(** ** Vocabulary of the specification *)

(** The three interaction states. *)
Definition Idle (app : GraphicsApp) : Prop :=
  isDrawing app = false /\ currentShapeType app = ShapeType.None.

Definition ToolSelected (app : GraphicsApp) : Prop :=
  isDrawing app = false /\ currentShapeType app <> ShapeType.None.

Definition Placing (app : GraphicsApp) : Prop :=
  isDrawing app = true /\ currentShapeType app <> ShapeType.None.

(** The pending click: the start point, present while [isDrawing]. *)
Definition pendingClick (app : GraphicsApp) : option Vector2f.t :=
  if isDrawing app then Some (startPos app) else None.

(** A position that hits none of the six buttons. *)
Definition hitsNoButton (p : Vector2i.t) : bool :=
  negb (isClicked lineButton p) && negb (isClicked rectButton p) &&
  negb (isClicked circleButton p) && negb (isClicked clearButton p) &&
  negb (isClicked undoButton p) && negb (isClicked saveButton p).

(** A position that hits one of the three tool buttons. *)
Definition hitsToolButton (p : Vector2i.t) : bool :=
  isClicked lineButton p || isClicked rectButton p || isClicked circleButton p.

(** The iteration on [inp] in state [app] is a tool button press. *)
Definition isToolButtonPress (app : GraphicsApp) (inp : Input) : bool :=
  match event inp with
  | MouseButtonPressed _ _ =>
      window_isOpen app && negb (isDrawing app) && hitsToolButton (mousePosition inp)
  | _ => false
  end.

(** A click whose queried cursor position and stored coordinates agree, with
    the 'C' key up. *)
Definition clickAt (px py : Z) : Input :=
  mkInput (MouseButtonPressed px py) (Vector2i.mk px py) false.

(** The shape the second click commits, by tool. *)
Definition committed (app : GraphicsApp) (endPos : Vector2f.t) (s : Shape) : Prop :=
  match currentShapeType app with
  | ShapeType.Line => s = Line (startPos app) endPos (currentColor app)
  | ShapeType.Rectangle =>
      s = Rectangle (startPos app) (Vector2f.sub endPos (startPos app))
            (currentColor app)
  | ShapeType.Circle =>
      s = Circle (startPos app) (circleRadius (startPos app) endPos) (currentColor app)
  | ShapeType.None => False
  end.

EXERCISE GOAL: Every line of the data above that includes "currentShapeType" should be listed.

ANSWER BOX:
  isDrawing app = false /\ currentShapeType app = ShapeType.None.
  isDrawing app = false /\ currentShapeType app <> ShapeType.None.
  isDrawing app = true /\ currentShapeType app <> ShapeType.None.
  match currentShapeType app with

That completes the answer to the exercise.